WORK TASK: In the records below, find the line containing "apply Nat.eqb_eq in"; restate it and every later line word for word, through the last.

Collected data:
*** Block opens ***
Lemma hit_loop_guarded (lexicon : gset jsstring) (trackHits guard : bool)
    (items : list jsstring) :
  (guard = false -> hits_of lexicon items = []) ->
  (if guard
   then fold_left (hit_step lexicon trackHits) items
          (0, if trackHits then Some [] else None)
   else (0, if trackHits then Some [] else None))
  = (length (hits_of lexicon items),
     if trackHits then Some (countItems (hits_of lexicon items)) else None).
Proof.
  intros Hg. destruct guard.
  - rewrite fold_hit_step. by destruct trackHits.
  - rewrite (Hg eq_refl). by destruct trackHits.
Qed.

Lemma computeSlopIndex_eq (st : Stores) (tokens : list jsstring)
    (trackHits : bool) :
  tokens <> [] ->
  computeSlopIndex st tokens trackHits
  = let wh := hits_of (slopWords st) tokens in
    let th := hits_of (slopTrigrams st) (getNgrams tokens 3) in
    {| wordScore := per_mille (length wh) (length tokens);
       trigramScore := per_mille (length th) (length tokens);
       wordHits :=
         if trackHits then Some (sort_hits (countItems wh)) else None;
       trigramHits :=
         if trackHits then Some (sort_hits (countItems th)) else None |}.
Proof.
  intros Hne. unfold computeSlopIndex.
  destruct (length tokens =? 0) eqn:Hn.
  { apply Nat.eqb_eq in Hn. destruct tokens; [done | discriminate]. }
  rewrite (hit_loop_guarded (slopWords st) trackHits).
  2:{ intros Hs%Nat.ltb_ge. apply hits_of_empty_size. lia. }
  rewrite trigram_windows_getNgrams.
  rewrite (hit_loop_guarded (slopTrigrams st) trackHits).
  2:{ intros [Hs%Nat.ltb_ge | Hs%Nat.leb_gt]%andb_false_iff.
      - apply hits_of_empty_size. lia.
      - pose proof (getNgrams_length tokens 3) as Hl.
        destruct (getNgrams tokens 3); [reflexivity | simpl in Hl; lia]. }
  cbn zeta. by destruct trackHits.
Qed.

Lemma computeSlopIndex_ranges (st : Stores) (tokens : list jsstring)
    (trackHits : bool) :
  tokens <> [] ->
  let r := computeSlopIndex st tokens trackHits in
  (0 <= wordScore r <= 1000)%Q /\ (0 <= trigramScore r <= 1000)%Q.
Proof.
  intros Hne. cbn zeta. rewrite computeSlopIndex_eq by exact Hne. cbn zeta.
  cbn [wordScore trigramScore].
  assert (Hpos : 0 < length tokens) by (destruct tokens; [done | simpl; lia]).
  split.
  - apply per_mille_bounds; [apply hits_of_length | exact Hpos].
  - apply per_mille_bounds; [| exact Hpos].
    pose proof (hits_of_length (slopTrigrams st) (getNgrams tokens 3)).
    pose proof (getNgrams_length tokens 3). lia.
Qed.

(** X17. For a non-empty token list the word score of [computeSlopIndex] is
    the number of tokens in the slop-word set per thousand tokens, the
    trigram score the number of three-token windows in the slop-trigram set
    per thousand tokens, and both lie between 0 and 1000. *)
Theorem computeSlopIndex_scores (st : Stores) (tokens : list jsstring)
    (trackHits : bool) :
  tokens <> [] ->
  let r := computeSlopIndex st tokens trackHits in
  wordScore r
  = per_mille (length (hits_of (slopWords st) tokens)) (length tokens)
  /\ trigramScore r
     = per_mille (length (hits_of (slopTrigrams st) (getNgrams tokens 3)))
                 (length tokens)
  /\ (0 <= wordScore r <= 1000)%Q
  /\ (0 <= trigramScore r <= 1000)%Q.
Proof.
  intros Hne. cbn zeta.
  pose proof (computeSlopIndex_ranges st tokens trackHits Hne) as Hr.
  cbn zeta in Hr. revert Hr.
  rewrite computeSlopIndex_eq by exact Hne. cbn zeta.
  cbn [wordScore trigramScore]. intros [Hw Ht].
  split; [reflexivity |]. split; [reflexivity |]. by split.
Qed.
*** Block closes ***
ANSWER TO THE EXERCISE:
  { apply Nat.eqb_eq in Hn. destruct tokens; [done | discriminate]. }
  rewrite (hit_loop_guarded (slopWords st) trackHits).
  2:{ intros Hs%Nat.ltb_ge. apply hits_of_empty_size. lia. }
  rewrite trigram_windows_getNgrams.
  rewrite (hit_loop_guarded (slopTrigrams st) trackHits).
  2:{ intros [Hs%Nat.ltb_ge | Hs%Nat.leb_gt]%andb_false_iff.
      - apply hits_of_empty_size. lia.
      - pose proof (getNgrams_length tokens 3) as Hl.
        destruct (getNgrams tokens 3); [reflexivity | simpl in Hl; lia]. }
  cbn zeta. by destruct trackHits.
Qed.

Lemma computeSlopIndex_ranges (st : Stores) (tokens : list jsstring)
    (trackHits : bool) :
  tokens <> [] ->
  let r := computeSlopIndex st tokens trackHits in
  (0 <= wordScore r <= 1000)%Q /\ (0 <= trigramScore r <= 1000)%Q.
Proof.
  intros Hne. cbn zeta. rewrite computeSlopIndex_eq by exact Hne. cbn zeta.
  cbn [wordScore trigramScore].
  assert (Hpos : 0 < length tokens) by (destruct tokens; [done | simpl; lia]).
  split.
  - apply per_mille_bounds; [apply hits_of_length | exact Hpos].
  - apply per_mille_bounds; [| exact Hpos].
    pose proof (hits_of_length (slopTrigrams st) (getNgrams tokens 3)).
    pose proof (getNgrams_length tokens 3). lia.
Qed.

(** X17. For a non-empty token list the word score of [computeSlopIndex] is
    the number of tokens in the slop-word set per thousand tokens, the
    trigram score the number of three-token windows in the slop-trigram set
    per thousand tokens, and both lie between 0 and 1000. *)
Theorem computeSlopIndex_scores (st : Stores) (tokens : list jsstring)
    (trackHits : bool) :
  tokens <> [] ->
  let r := computeSlopIndex st tokens trackHits in
  wordScore r
  = per_mille (length (hits_of (slopWords st) tokens)) (length tokens)
  /\ trigramScore r
     = per_mille (length (hits_of (slopTrigrams st) (getNgrams tokens 3)))
                 (length tokens)
  /\ (0 <= wordScore r <= 1000)%Q
  /\ (0 <= trigramScore r <= 1000)%Q.
Proof.
  intros Hne. cbn zeta.
  pose proof (computeSlopIndex_ranges st tokens trackHits Hne) as Hr.
  cbn zeta in Hr. revert Hr.
  rewrite computeSlopIndex_eq by exact Hne. cbn zeta.
  cbn [wordScore trigramScore]. intros [Hw Ht].
  split; [reflexivity |]. split; [reflexivity |]. by split.
Qed.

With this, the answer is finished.